Preguntas frecuentes
No. La uveítis es una inflamación interna del ojo que generalmente se debe a causas autoinmunes, infecciones sistémicas o idiopáticas. No se transmite de persona a persona por contacto, a diferencia de la conjuntivitis infecciosa. Sin embargo, algunas infecciones que pueden causar uveítis (como toxoplasmosis o tuberculosis) sí son transmisibles por otras vías, no por el contacto ocular.

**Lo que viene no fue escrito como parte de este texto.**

(* ===== verification/Normalize.v ===== *)
(** * Direct-origin request normalization ([h12tiny-client-normalize])

    [crates/h12tiny-client-normalize/src/lib.rs]: the absolute URI of a request
    chooses the peer ([extract_origin]); HTTP/1 then receives an origin-form
    target, or an authority-form one for [CONNECT], and a [Host] header
    ([normalize_http1_request]).  [None] is a panic of one of the [expect]s;
    the theorems show that no request that passed [extract_origin] panics. *)

From Stdlib Require Import ZArith Lia String.
From Stdlib Require Import Strings.Byte.
From stdpp Require Import base option list.
From S2P Require Import Prelude Bytes HttpLib.

Open Scope Z_scope.

Module Normalize.
Section Normalize.
Context {L : HttpLib}.

Record Origin := mkOrigin { scheme : Scheme; authority : Authority }.

(** [Origin::uri]: the origin with the root target. *)
Definition origin_uri (o : Origin) : option Uri :=
  uri_from_parts (mkParts (Some (scheme o)) (Some (authority o)) (Some paq_slash)).

(** [Origin::display]. *)
Definition origin_display (o : Origin) : bytes :=
  scheme_as_str (scheme o) ++ bs "://" ++ authority_as_str (authority o).

Inductive Error := AbsoluteUriRequired.

(** [set_connect_scheme]: the debug assertion, then the rebuilt URI. *)
Definition set_connect_scheme (uri : Uri) (s : Scheme) : option Uri :=
  match uri_scheme uri with
  | Some _ => None
  | None =>
      let parts := uri_into_parts uri in
      uri_from_parts (mkParts (Some s) (p_authority parts) (Some paq_slash))
  end.

(** The scheme assigned to a bare [CONNECT] authority. *)
Definition connect_scheme (a : Authority) : Scheme :=
  match authority_port_u16 a with
  | Some 443 => SCHEME_HTTPS
  | _ => SCHEME_HTTP
  end.

(** [extract_origin(uri: &mut Uri, is_connect)]: the URI it leaves behind and
    its result. *)
Definition extract_origin (uri : Uri) (is_connect : bool)
    : option (Uri * result Origin Error) :=
  match uri_scheme uri, uri_authority uri with
  | Some s, Some a => Some (uri, Ok (mkOrigin s a))
  | None, Some a =>
      if is_connect then
        let s := connect_scheme a in
        uri' ← set_connect_scheme uri s;
        Some (uri', Ok (mkOrigin s a))
      else Some (uri, Err AbsoluteUriRequired)
  | _, _ => Some (uri, Err AbsoluteUriRequired)
  end.

Definition is_secure_scheme (uri : Uri) : bool :=
  match uri_scheme_str uri with
  | Some s => bytes_eqb s (bs "https") || bytes_eqb s (bs "wss")
  | None => false
  end.

Definition non_default_port (uri : Uri) : option bytes :=
  match uri_port_u16 uri, is_secure_scheme uri with
  | Some 443, true | Some 80, false => None
  | _, _ => uri_port uri
  end.

(** The [Host] text [synthesize_host] derives from a URI with host [host]. *)
Definition host_value (uri : Uri) (host : bytes) : bytes :=
  match non_default_port uri with
  | Some port => host ++ ":"%byte :: port
  | None => host
  end.

Definition synthesize_host {B} (request : Request B) : option (Request B) :=
  if hm_contains HOST (r_headers request) then Some request
  else
    host ← uri_host (r_uri request);
    value ← header_value_from_bytes (host_value (r_uri request) host);
    Some (with_headers (hm_insert HOST value (r_headers request)) request).

(** [origin_form]: the path and query alone; an absent or root one becomes the
    default URI [/]. *)
Definition origin_form (uri : Uri) : option Uri :=
  match uri_path_and_query uri with
  | Some path =>
      if bytes_eqb (paq_as_str path) (bs "/") then Some uri_default
      else uri_from_parts (mkParts None None (Some path))
  | None => Some uri_default
  end.

Definition authority_form (uri : Uri) : option Uri :=
  a ← uri_authority uri;
  uri_from_parts (mkParts None (Some a) None).

Definition normalize_http1_request {B} (request : Request B) (set_host : bool)
    : option (Request B) :=
  request ← (if set_host then synthesize_host request else Some request);
  uri ← (if bytes_eqb (r_method request) CONNECT
         then authority_form (r_uri request)
         else origin_form (r_uri request));
  Some (with_uri uri request).

(** ** Lemmas *)
Context {W : HttpLaws L}.

(** A URI that names a peer completely. *)
Definition absolute (u : Uri) : Prop := is_Some (uri_scheme u) /\ is_Some (uri_authority u).

Lemma set_connect_scheme_ok uri s a :
  uri_scheme uri = None -> uri_authority uri = Some a ->
  exists u, set_connect_scheme uri s = Some u
    /\ uri_into_parts u = mkParts (Some s) (Some a) (Some paq_slash).
Proof.
  intros Hs Ha. unfold set_connect_scheme. rewrite Hs.
  unfold uri_authority in Ha. rewrite Ha. apply from_parts_absolute.
Qed.

(** After a successful extraction the URI is absolute and its scheme and
    authority are the origin's. *)
Lemma extract_origin_absolute uri c uri' o :
  extract_origin uri c = Some (uri', Ok o) ->
  uri_scheme uri' = Some (scheme o) /\ uri_authority uri' = Some (authority o).
Proof.
  unfold extract_origin. destruct (uri_scheme uri) as [s|] eqn:Hs, (uri_authority uri) as [a|] eqn:Ha;
    try (intros [= <- <-]; done); try done.
  - destruct c; [|done].
    destruct (set_connect_scheme_ok uri (connect_scheme a) a Hs Ha) as (u & E0 & E).
    simpl. rewrite E0. simpl. intros [= <- <-].
    unfold uri_scheme, uri_authority. by rewrite E.
Qed.

Lemma extract_origin_total uri c : is_Some (extract_origin uri c).
Proof.
  unfold extract_origin.
  destruct (uri_scheme uri) as [s|] eqn:Hs, (uri_authority uri) as [a|] eqn:Ha; try done.
  destruct c; [|done].
  destruct (set_connect_scheme_ok uri (connect_scheme a) a Hs Ha) as (u & -> & _). done.
Qed.

Lemma origin_uri_parts o :
  exists u, origin_uri o = Some u
    /\ uri_into_parts u = mkParts (Some (scheme o)) (Some (authority o)) (Some paq_slash).
Proof. apply from_parts_absolute. Qed.

Lemma host_value_valid u a :
  uri_authority u = Some a ->
  header_value_from_bytes (host_value u (authority_host a))
    = Some (host_value u (authority_host a)).
Proof.
  intros Ha. unfold host_value.
  destruct (non_default_port u) as [p|] eqn:E; [|apply header_value_host].
  apply header_value_host_port. unfold non_default_port, uri_port in E. rewrite Ha in E.
  simpl in E. repeat case_match; simplify_eq; done.
Qed.

(** What [synthesize_host] does to the headers of an absolute request. *)
Definition host_headers (u : Uri) (a : Authority) (m : HeaderMap) : HeaderMap :=
  if hm_contains HOST m then m else hm_insert HOST (host_value u (authority_host a)) m.

Lemma synthesize_host_ok {B} (r : Request B) a :
  uri_authority (r_uri r) = Some a ->
  synthesize_host r = Some (with_headers (host_headers (r_uri r) a (r_headers r)) r).
Proof.
  intros Ha. unfold synthesize_host, host_headers.
  destruct (hm_contains HOST (r_headers r)); [by destruct r|].
  unfold uri_host. rewrite Ha. simpl. by rewrite (host_value_valid _ _ Ha).
Qed.

(** The request target of HTTP/1, as URI parts. *)
Definition wire_target (m : Method) (u : Uri) : UriParts Scheme Authority PathAndQuery :=
  if bytes_eqb m CONNECT then mkParts None (uri_authority u) None
  else mkParts None None
         (Some match uri_path_and_query u with
               | Some p => if bytes_eqb (paq_as_str p) (bs "/") then paq_slash else p
               | None => paq_slash
               end).

Lemma target_ok m u :
  is_Some (uri_authority u) ->
  exists t, (if bytes_eqb m CONNECT then authority_form u else origin_form u) = Some t
    /\ uri_into_parts t = wire_target m u.
Proof.
  intros [a Ha]. unfold wire_target, authority_form, origin_form.
  destruct (bytes_eqb m CONNECT).
  - rewrite Ha. apply from_parts_authority.
  - destruct (uri_path_and_query u) as [p|]; [|eauto using into_parts_default].
    destruct (bytes_eqb (paq_as_str p) (bs "/")); [eauto using into_parts_default|].
    apply from_parts_origin.
Qed.

(** Normalization of an absolute request, in closed form. *)
Lemma normalize_ok {B} (r : Request B) set_host a :
  uri_authority (r_uri r) = Some a ->
  exists t,
    normalize_http1_request r set_host
      = Some (with_uri t
               (with_headers
                  (if set_host then host_headers (r_uri r) a (r_headers r) else r_headers r) r))
    /\ uri_into_parts t = wire_target (r_method r) (r_uri r).
Proof.
  intros Ha. destruct (target_ok (r_method r) (r_uri r)) as (t & E & Et); [eauto|].
  exists t. split; [|done]. unfold normalize_http1_request. destruct set_host; simpl.
  - rewrite (synthesize_host_ok _ _ Ha). simpl. by rewrite E.
  - rewrite E. by destruct r.
Qed.

(** The [Host] of an origin: its host, followed by the port when the authority
    names one that is not the scheme's own: 443 for [https] and [wss], 80 for
    every other scheme. *)
Definition default_port (s : Scheme) : Z :=
  if decide (scheme_as_str s = bs "https" \/ scheme_as_str s = bs "wss") then 443 else 80.

Definition origin_host (o : Origin) : bytes :=
  let a := authority o in
  match authority_port a with
  | Some port =>
      if decide (authority_port_u16 a = Some (default_port (scheme o)))
      then authority_host a
      else authority_host a ++ bs ":" ++ port
  | None => authority_host a
  end.

Lemma is_secure_scheme_default u s :
  uri_scheme u = Some s -> default_port s = if is_secure_scheme u then 443 else 80.
Proof.
  intros Hs. unfold is_secure_scheme, default_port, uri_scheme_str. rewrite Hs. simpl.
  unfold bytes_eqb. repeat case_bool_decide; case_decide; simpl; tauto.
Qed.

Lemma host_value_origin u o :
  uri_scheme u = Some (scheme o) -> uri_authority u = Some (authority o) ->
  host_value u (authority_host (authority o)) = origin_host o.
Proof.
  intros Hs Ha. unfold origin_host, host_value, non_default_port.
  rewrite (is_secure_scheme_default _ _ Hs).
  unfold uri_port_u16, uri_port. rewrite Ha. simpl.
  destruct (authority_port (authority o)) as [p|] eqn:P, (is_secure_scheme u);
    repeat case_match; simplify_eq; try case_decide; simplify_eq; done.
Qed.

Lemma host_headers_contains u a m : hm_contains HOST (host_headers u a m) = true.
Proof.
  unfold host_headers. destruct (hm_contains HOST m) eqn:E; [done|].
  apply hm_contains_spec. by rewrite get_all_insert_eq.
Qed.

Lemma host_headers_other u a m n : n <> HOST -> hm_get_all n (host_headers u a m) = hm_get_all n m.
Proof.
  intros Hn. unfold host_headers. destruct (hm_contains HOST m); [done|]. by rewrite get_all_insert_ne.
Qed.

Lemma host_headers_idem u u' a a' m :
  host_headers u' a' (host_headers u a m) = host_headers u a m.
Proof. unfold host_headers at 1. by rewrite host_headers_contains. Qed.

(** ** Properties *)

(** [extract_origin] never panics, and succeeds exactly when the URI names a
    peer: an absolute URI, or a bare authority of a [CONNECT]; the scheme of
    the latter is [https] for port 443 and [http] otherwise. *)
Theorem extract_origin_spec uri is_connect :
  exists uri' r, extract_origin uri is_connect = Some (uri', r) /\
    match uri_scheme uri, uri_authority uri with
    | Some s, Some a => uri' = uri /\ r = Ok (mkOrigin s a)
    | None, Some a =>
        if is_connect then
          uri_into_parts uri'
            = mkParts (Some (connect_scheme a)) (Some a) (Some paq_slash)
          /\ r = Ok (mkOrigin (connect_scheme a) a)
        else uri' = uri /\ r = Err AbsoluteUriRequired
    | _, None => uri' = uri /\ r = Err AbsoluteUriRequired
    end.
Proof.
  unfold extract_origin.
  destruct (uri_scheme uri) eqn:Hs, (uri_authority uri) as [a|] eqn:Ha; eauto.
  destruct is_connect; eauto.
  destruct (set_connect_scheme_ok uri (connect_scheme a) a Hs Ha) as (u & -> & E). eauto.
Qed.

(** C34. The peer a request was normalized for and the bytes written agree: for
    every request whose origin was extracted, normalization does not panic,
    writes the authority form for [CONNECT] and the path and query otherwise,
    keeps an explicit [Host], synthesizes the one of the origin when asked to
    (the host, with the port unless it is 443 for [https] and [wss] or 80 for
    another scheme), and leaves every other header, the method, the version
    and the body alone. *)
Theorem normalize_http1_request_spec {B} (r : Request B) uri o set_host :
  extract_origin (r_uri r) (bytes_eqb (r_method r) CONNECT) = Some (uri, Ok o) ->
  exists r', normalize_http1_request (with_uri uri r) set_host = Some r' /\
    uri_into_parts (r_uri r') = wire_target (r_method r) uri /\
    r_method r' = r_method r /\ r_version r' = r_version r /\ r_body r' = r_body r /\
    hm_get_all HOST (r_headers r') =
      (if set_host && negb (hm_contains HOST (r_headers r))
       then [origin_host o]
       else hm_get_all HOST (r_headers r)) /\
    forall n, n <> HOST -> hm_get_all n (r_headers r') = hm_get_all n (r_headers r).
Proof.
  intros H. apply extract_origin_absolute in H as [Hs Ha].
  rewrite <- (host_value_origin _ _ Hs Ha).
  destruct (normalize_ok (with_uri uri r) set_host _ Ha) as (t & E & Et).
  eexists. split; [exact E|]. simpl. split; [exact Et|].
  split_and!; try done; intros; unfold host_headers;
    destruct set_host, (hm_contains HOST (r_headers r)) eqn:C; simpl;
    rewrite ?get_all_insert_eq, ?get_all_insert_ne by done; done.
Qed.

(** Normalizing a normalized request again. *)
Lemma normalize_again {B} (r r1 : Request B) set_host :
  absolute (r_uri r) ->
  normalize_http1_request r set_host = Some r1 ->
  normalize_http1_request (with_uri (r_uri r) r1) set_host = Some r1.
Proof.
  intros [_ [a Ha]] H. destruct (target_ok (r_method r) (r_uri r)) as (t & E & _); [eauto|].
  unfold normalize_http1_request in *. destruct set_host.
  - rewrite (synthesize_host_ok _ _ Ha) in H. simpl in H. rewrite E in H. simpl in H.
    injection H as <-. erewrite synthesize_host_ok by exact Ha. simpl.
    rewrite host_headers_idem, E. done.
  - simpl in *. rewrite E in H. simpl in H. injection H as <-. simpl. by rewrite E.
Qed.

(** A stale-connection retry restores the absolute URI and normalizes again:
    the request written the second time is the request written the first. *)
Theorem normalize_retry {B} (r r1 : Request B) set_host :
  absolute (r_uri r) ->
  normalize_http1_request r set_host = Some r1 ->
  normalize_http1_request (with_uri (r_uri r) r1) set_host = Some r1.
Proof. apply normalize_again. Qed.

End Normalize.

Import RefHttp.

(** A port-8080 origin and the [CONNECT] target of the tests. *)
Definition sample_auth : Authority := mkAuth (bs "example.test") (Some 8080).
Definition sample_request : Request bytes :=
  mkRequest GET (mkParts (Some (bs "http")) (Some sample_auth) (Some (bs "/a?x=1")))
    HTTP_11 [(CONTENT_TYPE, bs "text/plain")] [].

Lemma extract_origin_spec_witness :
  exists uri', extract_origin (mkParts None (Some (mkAuth (bs "proxy.test") (Some 443))) None) true
    = Some (uri', Ok (mkOrigin (L := lib) (bs "https") (mkAuth (bs "proxy.test") (Some 443)))).
Proof.
  destruct (extract_origin_spec (L := lib)
    (mkParts None (Some (mkAuth (bs "proxy.test") (Some 443))) None) true)
    as (uri' & r & E & _ & Hr).
  exists uri'. rewrite E, Hr. reflexivity.
Defined.

Lemma normalize_http1_request_spec_witness :
  exists r', normalize_http1_request (with_uri (r_uri sample_request) sample_request) true
               = Some r' /\
    hm_get_all HOST (r_headers r') = [bs "example.test:8080"].
Proof.
  edestruct (normalize_http1_request_spec sample_request (r_uri sample_request)
               (mkOrigin (L := lib) (bs "http") sample_auth) true) as (r' & E & _ & _ & _ & _ & H & _).
  - reflexivity.
  - exists r'. split; [exact E|]. rewrite H. vm_compute. reflexivity.
Defined.

Lemma normalize_retry_witness :
  exists r1, normalize_http1_request sample_request true = Some r1 /\
    normalize_http1_request (with_uri (r_uri sample_request) r1) true = Some r1.
Proof.
  eexists. split; [reflexivity|].
  apply (normalize_retry sample_request); [|reflexivity].
  split; eexists; reflexivity.
Defined.

End Normalize.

Sí, si no se trata adecuadamente. La uveítis crónica o recurrente puede provocar complicaciones graves como glaucoma, cataratas, edema macular, desprendimiento de retina y daño permanente a las estructuras del ojo. El tratamiento oportuno y el seguimiento cercano con el oftalmólogo son fundamentales para preservar la visión y prevenir secuelas irreversibles.
Muchas formas de uveítis tienen una base autoinmune, lo que significa que el sistema inmunológico del propio cuerpo ataca tejidos del ojo. Esta tendencia puede reactivarse por estrés, infecciones, cambios en la medicación o factores desconocidos. El control adecuado de la enfermedad de base y el uso preventivo de medicamentos inmunomoduladores pueden reducir la frecuencia de las recurrencias.
Además del examen oftalmológico completo con lámpara de hendidura y fondo de ojo, frecuentemente se solicitan estudios de sangre para buscar causas infecciosas (toxoplasmosis, tuberculosis, sífilis, herpes) y autoinmunes (HLA-B27, anticuerpos antinucleares, entre otros). También pueden requerirse estudios de imagen como radiografía de tórax, tomografía computarizada o resonancia magnética según el caso.